How to Break Through a Plateau – August Writing Challenge #7

Today is Day 7 of the August Writing Challenge hosted by Janice over at Fitness Cheerleader. I have totally been loving his challenge, the topics are great! They have made me think outside the box, reflect on my personal growth, and opened my eyes to a number of awesome blogs!

Today’s blogger challenge topic is: How do you break through a plateau?

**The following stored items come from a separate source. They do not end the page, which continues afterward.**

(** * dffml_model_xgboost.xdgregressor: the XGBoost regressor adapter

    A shallow embedding of [XDGRegressorModel] (model/xgboost/
    dffml_model_xgboost/xdgregressor.py) and the proofs of its contract.

    The adapter is glue between three libraries that are not part of it:
    the host framework (records, data sources), pandas/xgboost/sklearn
    (frames, the regressor, the R2 score) and joblib (the saved blob).
    The libraries are an interface ([Libraries]); the adapter's methods are
    programs in a state-and-exception monad over the adapter's mutable
    attribute, the record objects, the file system and a log of every call
    that leaves the adapter. *)

From Stdlib Require Import PrimFloat.
From stdpp Require Import gmap strings list functions.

Well, I don’t know a lot of breaking brought a plateau, but I do know a bit about training principles…when faced with a plateau I would suggest you take a look a how you are working out and consider the following:

1. The Principle of Individual Differences – when it comes to exercise programs, one size does not fit all! What works for your friend, may not work for you. Programs need to be designed to meet your needs, designed for your body, your schedule, your goals. If you don’t know what it is you’re missing, consider getting a personal trainer who can design a program just right for you.

2. The Overload Principle – in order to increase your strength or endurance, you need to overload your system. Doing the same workouts week after week, without increasing the weight or stressing your system, is not going to get you anywhere. The key is to challenge yourself and push your limits. Lift more, do more reps, run farther, run faster…you need to work hard EVERY time, be tired at the end of EVERY workout…make EVERY workout count!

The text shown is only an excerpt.